TRE ALLEGRI RAGAZZI MORTI al TEATRO MIELA 27.04.24

Trent’anni da festeggiare nell’unico modo possibile: con un nuovo disco, “Garage Pordenone”, e tour per i Tre Allegri Ragazzi Morti che arrivano al Teatro Miela sabato 27 aprile alle 21.30. I biglietti sono andati esauriti nel giro di poco. Il trio mascherato sarà ancora in regione il 4 e 5 maggio a Fontanafredda (sold out) e il 29 giugno al Castello di Udine. Davide Toffolo (voce e chitarra), Enrico Molteni (basso), Luca Masseroni (batteria) nel loro dodicesimo album parlano dei tempi in cui viviamo, tra filastrocche punkeggianti, ballate acustiche, racconti wave, dichiarazioni esistenziali su ritmi rocksteady e un brano di “musica concreta” con un merlo. Registrato e mixato da Paolo Baldini, vede i contributi di Adriano Viterbini, Marco Gortana, Matteo Da Ros, Alex Ingram, Andrea Maglia, Wilson Wilson. «Più che dei classici “featuring” – spiega il bassista Enrico Molteni – ci sono stati ospiti nella scrittura dei pezzi. Davide, dopo aver vissuto a Roma, è tornato a Pordenone. Nella sua nuova casa spesso passano amici, molti sono giovani musicisti, come Ingram, e ognuno di loro ha portato qualche spunto».  

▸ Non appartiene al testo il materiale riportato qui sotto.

(* ===== verification/Stats.v ===== *)
(** * Packet counters ([daemon/src/stats.rs])

    Nine 64-bit counters; [fetch_add] wraps around.  Every operation adds one to
    one of them. *)

From S2P Require Import Prelude Proto.

(** [Counters]. *)
Record Counters := {
  c_tun_rx : Z; c_tun_tx : Z; c_mesh_tx : Z; c_mesh_rx : Z;
  c_no_route : Z; c_no_link : Z; c_oversize : Z; c_send_err : Z; c_tun_tx_err : Z;
}.

Definition Counters_default : Counters :=
  {| c_tun_rx := 0; c_tun_tx := 0; c_mesh_tx := 0; c_mesh_rx := 0; c_no_route := 0; c_no_link := 0;
     c_oversize := 0; c_send_err := 0; c_tun_tx_err := 0 |}.

Definition fetch_add (x : Z) : Z := (x + 1) mod 2 ^ 64.

Definition stat_tun_rx (c : Counters) : Counters :=
  {| c_tun_rx := fetch_add (c_tun_rx c); c_tun_tx := c_tun_tx c; c_mesh_tx := c_mesh_tx c; c_mesh_rx := c_mesh_rx c;
     c_no_route := c_no_route c; c_no_link := c_no_link c; c_oversize := c_oversize c;
     c_send_err := c_send_err c; c_tun_tx_err := c_tun_tx_err c |}.
Definition stat_tun_tx (c : Counters) : Counters :=
  {| c_tun_rx := c_tun_rx c; c_tun_tx := fetch_add (c_tun_tx c); c_mesh_tx := c_mesh_tx c; c_mesh_rx := c_mesh_rx c;
     c_no_route := c_no_route c; c_no_link := c_no_link c; c_oversize := c_oversize c;
     c_send_err := c_send_err c; c_tun_tx_err := c_tun_tx_err c |}.
Definition stat_mesh_tx (c : Counters) : Counters :=
  {| c_tun_rx := c_tun_rx c; c_tun_tx := c_tun_tx c; c_mesh_tx := fetch_add (c_mesh_tx c); c_mesh_rx := c_mesh_rx c;
     c_no_route := c_no_route c; c_no_link := c_no_link c; c_oversize := c_oversize c;
     c_send_err := c_send_err c; c_tun_tx_err := c_tun_tx_err c |}.
Definition stat_mesh_rx (c : Counters) : Counters :=
  {| c_tun_rx := c_tun_rx c; c_tun_tx := c_tun_tx c; c_mesh_tx := c_mesh_tx c; c_mesh_rx := fetch_add (c_mesh_rx c);
     c_no_route := c_no_route c; c_no_link := c_no_link c; c_oversize := c_oversize c;
     c_send_err := c_send_err c; c_tun_tx_err := c_tun_tx_err c |}.
Definition stat_no_route (c : Counters) : Counters :=
  {| c_tun_rx := c_tun_rx c; c_tun_tx := c_tun_tx c; c_mesh_tx := c_mesh_tx c; c_mesh_rx := c_mesh_rx c;
     c_no_route := fetch_add (c_no_route c); c_no_link := c_no_link c; c_oversize := c_oversize c;
     c_send_err := c_send_err c; c_tun_tx_err := c_tun_tx_err c |}.
Definition stat_no_link (c : Counters) : Counters :=
  {| c_tun_rx := c_tun_rx c; c_tun_tx := c_tun_tx c; c_mesh_tx := c_mesh_tx c; c_mesh_rx := c_mesh_rx c;
     c_no_route := c_no_route c; c_no_link := fetch_add (c_no_link c); c_oversize := c_oversize c;
     c_send_err := c_send_err c; c_tun_tx_err := c_tun_tx_err c |}.
Definition stat_oversize (c : Counters) : Counters :=
  {| c_tun_rx := c_tun_rx c; c_tun_tx := c_tun_tx c; c_mesh_tx := c_mesh_tx c; c_mesh_rx := c_mesh_rx c;
     c_no_route := c_no_route c; c_no_link := c_no_link c; c_oversize := fetch_add (c_oversize c);
     c_send_err := c_send_err c; c_tun_tx_err := c_tun_tx_err c |}.
Definition stat_send_err (c : Counters) : Counters :=
  {| c_tun_rx := c_tun_rx c; c_tun_tx := c_tun_tx c; c_mesh_tx := c_mesh_tx c; c_mesh_rx := c_mesh_rx c;
     c_no_route := c_no_route c; c_no_link := c_no_link c; c_oversize := c_oversize c;
     c_send_err := fetch_add (c_send_err c); c_tun_tx_err := c_tun_tx_err c |}.
Definition stat_tun_tx_err (c : Counters) : Counters :=
  {| c_tun_rx := c_tun_rx c; c_tun_tx := c_tun_tx c; c_mesh_tx := c_mesh_tx c; c_mesh_rx := c_mesh_rx c;
     c_no_route := c_no_route c; c_no_link := c_no_link c; c_oversize := c_oversize c;
     c_send_err := c_send_err c; c_tun_tx_err := fetch_add (c_tun_tx_err c) |}.

(** [snapshot], in the form [status] sends it. *)
Definition stats_snapshot (c : Counters) : Traffic :=
  {| tun_rx := c_tun_rx c; tun_tx := c_tun_tx c; mesh_tx := c_mesh_tx c; mesh_rx := c_mesh_rx c;
     no_route := c_no_route c; no_link := c_no_link c; oversize := c_oversize c;
     send_err := c_send_err c; tun_tx_err := c_tun_tx_err c |}.

(** Where the packets read off the TUN went, and the datagrams received, modulo
    the width of the counters. *)
Record balanced (c : Counters) : Prop := {
  balanced_out : c_tun_rx c = (c_mesh_tx c + c_no_route c + c_no_link c + c_oversize c + c_send_err c) mod 2 ^ 64;
  balanced_in : c_mesh_rx c = (c_tun_tx c + c_tun_tx_err c) mod 2 ^ 64;
}.

Lemma balanced_default : balanced Counters_default.
Proof. by split. Qed.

Molteni, anche questa volta centrate il bersaglio. Come fate?
«Grazie alla scrittura di Davide riusciamo a metterci sempre dentro freschezza. Penso e spero che tutte le nostre cose abbiano un loro perché. Abbiamo un nostro strano equilibrio e arriviamo a un pubblico che ci assomiglia».

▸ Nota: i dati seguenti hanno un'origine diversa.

Lemma inv_apply r o : inv r -> inv (apply r o).
Proof.
  intros Hi. destruct o; cbn [apply].
  - by apply inv_set_roster.
  - destruct (admit_offer _ _ _ _ _ _ _ _) as [[r' res]|] eqn:E; [by eapply inv_admit|done].
  - by apply inv_attach.
  - by apply inv_remove_incoming.
  - by apply inv_bury.
  - by apply inv_take.
  - destruct (list_outgoing _ _ _ _ _ _ _ _) as [[r' id]|] eqn:E; [by eapply inv_list_outgoing|by apply inv_forget].
  - eapply inv_shrink; [exact Hi|done|done| |done]. apply delete_subseteq.
  - unfold offer_delivered. destruct (outgoing r !! id) eqn:E; simpl; [|done].
    apply inv_insert_outgoing; [done|]. right. eauto.
  - by apply inv_set_state.
  - destruct Hi; by split.
  - destruct Hi; by split.
  - by apply inv_forget.
Qed.

Lemma inv_default : inv Registry_default.
Proof.
  split.
  - intros id o Hl. simpl in Hl. by rewrite lookup_empty in Hl.
  - intros peer. unfold count. simpl. rewrite map_filter_empty, map_size_empty. unfold MAX_PENDING_PER_PEER. lia.
  - intros id. simpl. rewrite lookup_empty. split; by intros [? ?].
Qed.

Lemma inv_run r ops : inv r -> inv (run r ops).
Proof. revert r; induction ops as [|o ops IH]; intros r Hr; [done|]. by apply IH, inv_apply. Qed.

(** ** Answering an offer *)

Lemma take_answerable_ok r id now r' offer link :
  take_answerable r id now = (r', Ok (offer, link)) <->
  incoming r !! id = Some offer /\ i_link offer = Some link /\ now < i_expires_at offer
  /\ r' = with_incoming (delete id) (forget_history r now).
Proof.
  unfold take_answerable. change (incoming (forget_history r now)) with (incoming r).
  destruct (incoming r !! id) as [o|]; [|split; [by destruct (gone _ !! id) as [[? ?]|]|naive_solver]].
  destruct (i_link o) as [l|] eqn:El; [|split; [by destruct (gone _ !! id) as [[? ?]|]|naive_solver]].
  destruct (Z.ltb_spec now (i_expires_at o)); split; try done.
  - intros [= <- <- <-]. auto.
  - intros ([= ->] & Hl & _ & ->). congruence.
  - intros ([= ->] & _ & ? & _). lia.
Qed.

(** Operations under which an id that is not waiting does not start to. *)
Definition never_drawn (id : rstr) (o : op) : Prop :=
  match o with
  | Admit _ _ _ _ _ _ draws => Forall (fun b => hex_encode b <> id) draws
  | _ => True
  end.

Lemma incoming_absent_apply r o id :
  never_drawn id o -> incoming r !! id = None -> incoming (apply r o) !! id = None.
Proof.
  intros Hn Hi. destruct o; cbn [apply never_drawn] in *; try exact Hi.
  - simpl. apply map_lookup_filter_None. by left.
  - unfold admit_offer. destruct (negb _); [done|]. destruct (_ <=? _)%nat; [done|].
    destruct (new_id r draws) as [k|] eqn:E; simpl; [|done].
    apply new_id_fresh in E as (_ & b & Hb & ->). rewrite Forall_forall in Hn.
    rewrite lookup_insert_ne; [done|by apply Hn].
  - unfold attach_link. destruct (incoming r !! id0) eqn:E; simpl; [|done].
    rewrite lookup_insert_ne; [done|]. intros ->. congruence.
  - simpl. apply lookup_delete_None. by right.
  - unfold bury_incoming. destruct (incoming r !! id0) eqn:E; [|done]. destruct (_ =? _)%N; [|done].
    simpl. apply lookup_delete_None. by right.
  - destruct (take_answerable_roster r id0 now) as (_ & Hs & _).
    destruct (incoming (fst (take_answerable r id0 now)) !! id) eqn:E; [|done].
    by rewrite (lookup_weaken _ _ _ _ E Hs) in Hi.
  - unfold list_outgoing. by destruct (new_id _ draws).
  - unfold offer_delivered. by destruct (outgoing r !! id0).
  - unfold set_state. by destruct (outgoing r !! id0).
Qed.

Lemma incoming_absent_run r ops id :
  Forall (never_drawn id) ops -> incoming r !! id = None -> incoming (run r ops) !! id = None.
Proof.
  revert r; induction ops as [|o ops IH]; intros r Hn Hi; [done|].
  apply Forall_cons in Hn as [Ho Hn]. apply IH; [done|]. by apply incoming_absent_apply.
Qed.

Lemma elem_of_closes r members c code reason :
  (c, code, reason) ∈ snd (set_roster r members) <->
  let cur := current (fst (set_roster r members)) in
  code = NOT_MEMBER
  /\ ((reason = NO_LONGER /\ exists id o, incoming r !! id = Some o /\ i_conn o = c /\ ~ cur (i_peer o))
      \/ (reason = NO_LONGER /\ exists id p, receiving r !! id = Some (p, c) /\ ~ cur p)
      \/ (reason = REMOVED /\ exists id o, outgoing r !! id = Some o /\ o_conn o = Some c /\ ~ cur (o_peer o))).
Proof.
  cbv zeta. unfold set_roster. cbn [snd fst]. rewrite !elem_of_app, !list_elem_of_fmap, list_elem_of_omap.
  setoid_rewrite list_elem_of_filter. split.
  - intros [([id o] & [= -> -> ->] & Hc & Hin)|[([id [p c']] & [= -> -> ->] & Hc & Hin)|([id o] & [Hc Hin] & Ho)]].
    + apply elem_of_map_to_list in Hin. split; [done|]. left. split; [done|]. exists id, o. auto.
    + apply elem_of_map_to_list in Hin. split; [done|]. right; left. split; [done|]. exists id, p. auto.
    + apply elem_of_map_to_list in Hin. destruct (o_conn o) eqn:E; simpl in Ho; [|done].
      injection Ho as -> <- <-. split; [done|]. right; right. split; [done|]. exists id, o. auto.
  - intros [-> [(-> & id & o & Hin & <- & Hc)|[(-> & id & p & Hin & Hc)|(-> & id & o & Hin & Ho & Hc)]]].
    + left. exists (id, o). split; [done|]. split; [done|]. by apply elem_of_map_to_list.
    + right; left. exists (id, (p, c)). split; [done|]. split; [done|]. by apply elem_of_map_to_list.
    + right; right. exists (id, o). split; [split; [done|by apply elem_of_map_to_list]|]. by rewrite Ho.
Qed.

(** ** Properties *)

(** C19: however offers, answers, roster changes and clocks interleave, every
    waiting offer comes from a current member, no member has more than
    [MAX_PENDING_PER_PEER] waiting, and no id is waiting here, offered from here
    and remembered as gone at once. *)
Theorem registry_invariant ops :
  let r := run Registry_default ops in
  (forall id o, incoming r !! id = Some o -> current r (i_peer o))
  /\ (forall peer, (waiting r peer <= MAX_PENDING_PER_PEER)%nat)
  /\ (forall id, is_Some (incoming r !! id) -> outgoing r !! id = None /\ gone r !! id = None)
  /\ (forall id, is_Some (outgoing r !! id) -> incoming r !! id = None /\ gone r !! id = None).
Proof.
  intros r. destruct (inv_run Registry_default ops inv_default) as [I1 I2 I3]. fold r in I1, I2, I3.
  split; [exact I1|]. split; [intros peer; rewrite waiting_count; apply I2|]. split.
  - intros id. apply I3.
  - intros id Ho. destruct (I3 id) as [J1 J2]. split; [|auto].
    destruct (incoming r !! id) eqn:E; [|done]. destruct J1 as [Hn _]; [eauto|]. destruct Ho; congruence.
Qed.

Perché “Garage Pordenone”?

«Era il titolo provvisorio, è piaciuto a tutti ed è rimasto. Il “Garage Pordenone” si trova a Milano, abbastanza vicino alla sede della nostra etichetta, La Tempesta, in via Pordenone, nella zona Est in cui la toponomastica rimanda al Friuli. Vivo lì e ci sono passato davanti per una decina di anni, questo richiamo alla mia regione mi ha sempre fatto sorridere. Mescola la provincia da cui veniamo e l’industria della musica». 

La divisione di ruoli all’interno della band?

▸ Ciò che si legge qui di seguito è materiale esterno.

(* ===== verification/Transfer.v ===== *)
(** * The two halves of a transfer ([daemon/src/files/transfer.rs])

    Each half is a relay between a local CLI and the stream to the other node.
    It is a state machine over what its [select!]s see; what a read, a write or a
    timer gives is the event's argument.  JSON is [serde_json]'s, so the control
    messages come with a codec whose only law is that it reads what it wrote. *)

From S2P Require Import Prelude External Proto Names Filename Utf8 Frame Peers Files.

Local Abbreviation list := Datatypes.list.

(** [Wire]. *)
Inductive Wire :=
  | WOffer (id name : rstr) (size ttl_secs : Z)
  | Queued
  | Accept
  | Reject (reason : option message)
  | Committed.

Class WireJson := {
  wire_json : Wire -> list Z;
  wire_parse : list Z -> option Wire;
  wire_parse_json : forall w, wire_parse (wire_json w) = Some w;
}.

Definition HANDSHAKE_TIMEOUT : Z := from_secs 20.
Definition LINGER : Z := from_secs 10.

Section Transfer.
Context `{!EndpointIds, !HexCrate, !WireJson} {Link : Type}.

Definition control (frame : Frame) : option Wire :=
  match frame with Control json => wire_parse json | _ => None end.
Definition control_frame (w : Wire) : Frame := Control (wire_json w).

(** ** Why a connection ended *)

(** What [close_reason] and [closed] report. *)
Inductive ConnectionError :=
  | ApplicationClosed (code : Z) (reason : list Z)
  | TimedOut
  | LocallyClosed
  | OtherError (shown : rstr).

(** [None]: still open after two seconds. *)
Definition closed_because (c : option ConnectionError) : rstr :=
  match c with
  | None => lit "the stream was reset"
  | Some (ApplicationClosed _ reason) => from_utf8_lossy reason
  | Some TimedOut => lit "the connection timed out"
  | Some LocallyClosed => lit "closed"
  | Some (OtherError shown) => shown
  end.

Definition closed_with (c : option ConnectionError) : option Z :=
  match c with
  | Some (ApplicationClosed code _) => if code <=? u32_max then Some code else None
  | _ => None
  end.

Definition why (peer_is_member : bool) (c : option ConnectionError) : rstr :=
  if negb peer_is_member then lit "removed from the network" else closed_because c.

(** What an event tells besides itself: how the connection stands and whether
    the peer is in the roster by then. *)
Record Env := { env_member : bool; env_closed : option ConnectionError }.
Definition env_why (e : Env) : rstr := why (env_member e) (env_closed e).

(** What the CLI is told. *)
Inductive Said :=
  | SResponse (r : Response)
  | SEvent (e : FileEvent)
  | SFrame (f : Frame)
  | SError (reason : rstr).

(** ** Sending *)

(** [deliver_offer], by how far the handshake got. *)
Inductive handshake :=
  | ConnectFailed (e : rstr)
  | ConnectTimedOut
  | OpenFailed (e : rstr)
  | OfferNotWritten (e : rstr)
  | AnswerTimedOut
  | StreamEnded (closed : option ConnectionError)
  | Answered (frame : Frame).

Definition unreachable (to e : rstr) : message := Fmt "could not reach {to}: {e}" [Text to; Text e].

(** The error also says whether the connection is closed, and with what. *)
Definition deliver_offer (to : rstr) (h : handshake) : result message () * option (Z * rstr) :=
  match h with
  | ConnectFailed e | OpenFailed e | OfferNotWritten e => (Err (unreachable to e), None)
  | ConnectTimedOut => (Err (unreachable to (lit "timed out")), None)
  | AnswerTimedOut => (Err (Fmt "{to} did not answer the offer" [Text to]), None)
  | StreamEnded closed => (Err (Fmt "{to} refused the offer: {}" [Text to; Text (closed_because closed)]), None)
  | Answered frame =>
      match control frame with
      | Some Queued => (Ok tt, None)
      | Some (Reject reason) =>
          (Err (Fmt "{to} refused the offer: {}"
             [Text to; match reason with Some r => r | None => Text (lit "no reason given") end]),
           Some (REJECTED, lit "refused"))
      | _ => (Err (Fmt "{to} answered the offer with something unexpected" [Text to]), None)
      end
  end.

Inductive phase := Waiting | Relaying | Confirming | Over.

#[global] Instance phase_eq_dec : EqDecision phase.
Proof. solve_decision. Defined.

(** The arguments of [Outcome::finish]: the state recorded, its detail, and what
    the connection is closed with. *)
Record outcome := {
  oc_state : OfferState;
  oc_detail : option rstr;
  oc_code : Z;
  oc_reason : rstr;
}.

Record Sender := {
  s_to : rstr;
  s_size : Z;
  s_phase : phase;
  s_sent : Z;
  s_link : list Frame;            (* written to the other daemon *)
  s_out : list Said;              (* said to the CLI *)
  s_calls : list (OfferState * option rstr);   (* its [set_state] calls *)
  s_outcome : option outcome;     (* [settled], and how *)
}.

(** [Outcome::finish]. *)
Definition finish (s : Sender) (o : outcome) (said : list Said) : Sender :=
  {| s_to := s_to s; s_size := s_size s; s_phase := Over; s_sent := s_sent s; s_link := s_link s;
     s_out := s_out s ++ said; s_calls := s_calls s ++ [(oc_state o, oc_detail o)]; s_outcome := Some o |}.

Definition failed (reason : rstr) : outcome :=
  {| oc_state := Failed; oc_detail := Some reason; oc_code := FAILED; oc_reason := reason |}.
Definition ended (state : OfferState) (code : Z) (reason : rstr) : outcome :=
  {| oc_state := state; oc_detail := None; oc_code := code; oc_reason := reason |}.

Definition cancelled : outcome := ended Cancelled CANCELLED (lit "the sender cancelled").
Definition expired : outcome := ended StExpired EXPIRED (lit "the offer expired").
Definition rejected : outcome := ended StRejected REJECTED (lit "rejected").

«Io sono il più pratico, un tipo da ufficio, mi sveglio presto e mi piace riempirmi la giornata di cose da fare. Forse per questo è nata La Tempesta. Davide è il lato più creativo, ragiona da artista. Luca è la parte più spirituale».

Diversi: per questo funziona?

«Sicuramente serve rispetto reciproco, anche delle diversità di ognuno. E poi abbiamo rispetto del gruppo».

In questi giorni ricorrevano i trent’anni dalla morte di Kurt Cobain. Trenta le vostre candeline da spegnere. Che effetto fa?

«Tante cose sono cambiate. Siamo passati dai cd alla musica liquida. Essere alternativi allora significava essere “no logo”. A Cobain la musica come merce non piaceva, ironia della sorte è diventato il più grande artista della sua generazione e forse non ha retto, si è tolto la vita. Oggi è il contrario: tutti vogliono visibilità, numeri, ma non c’è posto per tutti. E forse manca una voce fuori dal coro».  

Voi siete stati questa voce fuori dal coro?

«Sì, abbiamo cercato di non diventare una merce. Io ero contento di essere l’unico a scuola che ascoltava un certo tipo di musica, oggi è tutto ribaltato».    

La data al Miela è andata sold out velocemente. Trieste vi ama?

«È reciproco. Conosco tanti artisti che vorrebbero venire a suonare a Trieste e non ci riescono. Noi dalla nostra abbiamo la vicinanza geografica e un legame forte, una lunga tradizione: il pubblico si fidelizza». 

La scaletta?

«Cominciamo ad avere troppi pezzi, dobbiamo scegliere una miscela tra vecchi e nuovi. Infatti, al Mi Ami festival di Milano faremo tre serate, ognuna dedicata a un decennio della nostra produzione».